Этот эпизод описал в своих воспоминаниях сам митрополит Иосиф. То, что все это действительно имело место подтверждает в своих воспоминаниях протоиерей Игнатий Пашкевич, которой добавляет, что Николай І после слов архиерея-воссоединителя, сказал семинаристам: «Дай Бог быть вам такими, какими следует быть». При этом отец Игнатий делает очень ценное наблюдение – среди семинаристов стоял юный Роман Рапацкий, который в иерейском сане в 1863 году под угрозой смерти не отрекся от своего священнического долга и принял мучительную смерть от рук восставших сторонников возрождения Речи Посполитой. Видимо отец Роман хорошо помнил слова митрополита Иосифа и императора Николая І, полагал их руководством для жизни и церковного служения.
Независимая и твердая позиция митрополита Иосифа в отношении власть предержащих давала воссоединенным священникам уверенность в том, что они всегда могут найти справедливость и поддержку, что нападки на них, клевета и провокации, которым они постоянно подвергались в 1840–1850-е годы, не достигнут цели. Это во многом послужило основанием для их ревностного исполнения обязанностей православного духовенства.
Таким образом, личность митрополита Иосифа (Семашко) сыграла значительную, а возможно и решающую роль в упразднении Брестской церковной унии в 1839 году и последующем возрождении православия на белорусско-литовских землях. Трудно представить, чтобы человек с другим отношением к вере в Бога, моральным обликом, силой убежденности в правоте своего дела, смелостью и самоотверженностью мог бы предложить и довести до успешного завершения изменение конфессиональной принадлежности более полутора миллионов людей.

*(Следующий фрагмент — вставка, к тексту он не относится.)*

(** * NeuroMotion assessment wizard: a model of the React front end

    The development embeds the stateful logic of the components under
    [pk-hack/src] (App, SurveyStep, TapTestStep, SpiralCanvasStep,
    FinalDashboard, ResultsHistory) as functions on explicit state records
    and settles the properties of the natural-language specification on
    them.

    Conventions.
    - A [useState] cell is a record field, a setter call is a record update.
    - An event handler is a function from the state before the event to the
      state after it; [Date.now()] and the replies of the HTTP service are
      inputs of the handler.
    - An [async] handler of a wizard step is run to completion in one step:
      the reply of each awaited request is taken from a [Network] oracle and
      every request is appended to the log of the [World] the handler runs
      in. The loads of the history page are split at their [await], since
      several of them may be pending.
    - Seen from [App], a reply can arrive after the user has left the step
      that asked for it: the completion callbacks are operations that can
      run in any state of the orchestrator. *)

From Stdlib Require Import QArith Qround Lqa Sorted.
From stdpp Require Import base tactics option list strings gmap.

Open Scope string_scope.
Open Scope list_scope.
Open Scope Z_scope.

(** Source-order sequencing of state updates: [w |> f |> g] is [g (f w)]. *)
Notation "x |> f" := (f x) (at level 45, left associativity, only parsing).

(* ================================================================== *)
(** * The JavaScript fragments the components rely on *)
(* ================================================================== *)

Module JS.
(** * chameleon.js: the mesh-painting engine of [src/ts/chameleon.ts]

    A shallow embedding of [AffectedFacesRecorder], [TextureManager] and the
    texture-switching part of [Controls], and the properties of the
    flood-fill, the face adjacency and the texture reconciliation.

    JavaScript numbers are IEEE 754 binary64 values: they are modelled by
    Rocq's primitive floats, whose operations are the same binary64
    operations (round to nearest even, one NaN). Typed arrays are lists with
    the wrap-around of their element type; reads out of range give
    [undefined] ([None]) and writes out of range are dropped, as in
    JavaScript. Property access on [undefined] raises [TypeError]; a call
    that does not fit on the call stack raises [RangeError]; drawing a
    canvas without pixels raises [InvalidStateError]. *)

From Stdlib Require Import ZArith List Bool Lia Floats.
From stdpp Require Import base list.

Set Warnings "-inexact-float".

(** ** JavaScript values *)

Module Js.

(** [InvalidStateError] is the [DOMException] of that name. *)
Inductive Error := TypeError | RangeError | InvalidStateError.

(** The outcome of a call: a value or a thrown exception. *)
Inductive result (A : Type) : Type :=
| Ok (a : A)
| Throw (e : Error).
Arguments Ok {A} a.
Arguments Throw {A} e.

Definition bind {A B} (m : result A) (k : A -> result B) : result B :=
  match m with
  | Ok a => k a
  | Throw e => Throw e
  end.

(** [o] is the value of a property read; reading a property of
    [undefined] throws. *)
Definition defined {A} (o : option A) : result A :=
  match o with
  | Some a => Ok a
  | None => Throw TypeError
  end.

(** A [for] loop over the indices [xs], threading the state. *)
Fixpoint for_each {A S} (xs : list A) (body : A -> S -> result S) (s : S)
  : result S :=
  match xs with
  | [] => Ok s
  | x :: xs' => bind (body x s) (for_each xs' body)
  end.

(** *** Numbers *)

Definition is_pos_zero (x : float) : bool :=
  (x =? 0)%float && (0 <? 1 / x)%float.
Definition is_neg_zero (x : float) : bool :=
  (x =? 0)%float && (1 / x <? 0)%float.
(** * Contact flow of the portfolio site

    A shallow embedding of the two programs that make up the contact flow:

    - [SendEmail]: the API route [pages/api/send-email.ts]
      (module-level initialisation of the Resend client and [handler]);
    - [Contact]: the form widget [components/Contact.tsx]
      ([onChangeHandler], [handleSubmit], [handleButtonClick]).

    Both run on a JavaScript engine, so the development starts with the part
    of the language they rely on: UTF-16 strings, the values [JSON.parse]
    can produce, truthiness, string conversion and exceptions ([JS]), and
    anchored regular expressions without back-references ([Regex]).

    The definitions come first; [Samples] holds concrete inputs; the
    properties follow in [JSFacts], [RegexFacts], [SendEmailSpec] and
    [ContactSpec]. Properties named C1 to C10 are those of the specification
    of the contact flow. *)

From Stdlib Require Import List NArith Bool String Ascii Lia.
Import ListNotations.

Set Implicit Arguments.

(* ===================================================================== *)
(** * JavaScript values *)
(* ===================================================================== *)

Module JS.

(** A string is a sequence of UTF-16 code units. *)
Definition char16 := N.
Definition str := list char16.

(** ASCII literals; every byte below 128 is its own code unit. *)
Definition lit (s : string) : str :=
  List.map N_of_ascii (list_ascii_of_string s).

(** The double quote, U+0022. *)
Definition dquote : char16 := 34%N.

(** Literals that contain double quotes are written with a backtick in
    their place; [tpl] puts the quotes back. None of the literals of the
    two programs contains a backtick. *)
Definition tpl (s : string) : str :=
  List.map (fun c => if N.eqb c 96 then dquote else c) (lit s).

Fixpoint str_eqb (a b : str) : bool :=
  match a, b with
  | [], [] => true
  | x :: a', y :: b' => N.eqb x y && str_eqb a' b'
  | _, _ => false
  end.

(** [s.startsWith(p)] *)
Fixpoint startsWith (s p : str) : bool :=
  match p, s with
  | [], _ => true
  | y :: p', x :: s' => N.eqb x y && startsWith s' p'
  | _ :: _, [] => false
  end.

(** [xs.includes(x)] on an array of strings. *)
Definition includes (xs : list str) (x : str) : bool :=
  existsb (str_eqb x) xs.

(** [s.replace(/\n/g, by)]: every line feed is replaced. *)
Fixpoint replace_newlines (s by_ : str) : str :=
  match s with
  | [] => []
  | c :: s' =>
      if N.eqb c 10 then by_ ++ replace_newlines s' by_
      else c :: replace_newlines s' by_
  end.

(** Thrown values: [Error] objects, of which the programs read [message]. *)
Record Error := mkError { err_name : str; err_message : str }.

Definition TypeError (msg : string) : Error :=
  mkError (lit "TypeError") (lit msg).

(** Computations that may throw. *)
Definition throws (A : Type) : Type := (Error + A)%type.

Definition ret {A} (a : A) : throws A := inr a.
Definition throw {A} (e : Error) : throws A := inl e.
Definition bind {A B} (c : throws A) (k : A -> throws B) : throws B :=
  match c with
  | inl e => inl e
  | inr a => k a
  end.

(** A number, kept by the two observations the programs make of one:
    whether it is zero (truthiness) and its decimal text (interpolation
    into a template). [JSON.parse] yields no NaN. *)
Record Number := mkNumber { num_is_zero : bool; num_text : str }.

#[local] Unset Elimination Schemes.

(** The values of type [any] that reach the programs: what a request body
    parser or [response.json()] produces, and [undefined] for an absent
    property. An object is the list of its own properties in insertion
    order. *)
Inductive Val :=
| Undefined
| Null
| Bool (b : bool)
| Num (n : Number)
| Str (s : str)
| Arr (items : list Val)
| Obj (props : list (str * Val)).

#[local] Set Elimination Schemes.

(** [!!v] *)
Definition truthy (v : Val) : bool :=
  match v with
  | Undefined | Null => false
  | Bool b => b
  | Num n => negb (num_is_zero n)
  | Str s => match s with [] => false | _ => true end
  | Arr _ | Obj _ => true
  end.

Definition truthy_str (s : str) : bool :=
  match s with [] => false | _ => true end.

Fixpoint own (props : list (str * Val)) (key : str) : option Val :=
  match props with
  | [] => None
  | (k, v) :: rest => if str_eqb k key then Some v else own rest key
  end.

(** [v.key] for a key that no built-in prototype defines: [email] and
    [message] of a request body once it is known to be neither [undefined]
    nor [null], and [message] of a parsed error response. Reading a
    property of [undefined] or [null] throws. *)
Definition get (v : Val) (key : string) : throws Val :=
  match v with
  | Undefined =>
      throw (TypeError ("Cannot read properties of undefined (reading '"
                        ++ key ++ "')"))
  | Null =>
      throw (TypeError ("Cannot read properties of null (reading '"
                        ++ key ++ "')"))
  | Obj props =>
      ret (match own props (lit key) with Some x => x | None => Undefined end)
  | Bool _ | Num _ | Str _ | Arr _ => ret Undefined
  end.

Память, которую архиерей-воссоединитель оставил в среде белорусских священников, откликнувшихся на его призыв отвергнуть унию с Римом, наиболее ярко выразил протоиерей Павел Круковский. Вот что говорил этот священнослужитель своему сыну, когда услышал скорбную весть о кончине митрополита Иосифа: «Без него (митрополита Иосифа – А.Р.)… не подымется к новой жизни наш край! Не будет уже в Белоруссии такого митрополита; никто не направит новое поколение духовенства к заветам вечной правды, никто не вдохнет живой веры в святое дело народного обновления». Сам митрополит Иосиф в 1859 году сказал будущему Дмитровскому епископу Леониду (Краснопевкову), в то время архимандриту Московского Заиконоспасского монастыря: «Не знаю, примет ли от меня Бог это дело (разрыв унии – А.Р.), но знаю, что я действовал искренно, без всяких посторонних видов». В этих словах звучит настоящее православное смиренное понимание того, что нельзя предугадать суд Божий, а также указание на главное религиозное и нравственное основание деятельности архиерея-воссоединителя – стремление к Истине, искренность и бескорыстие.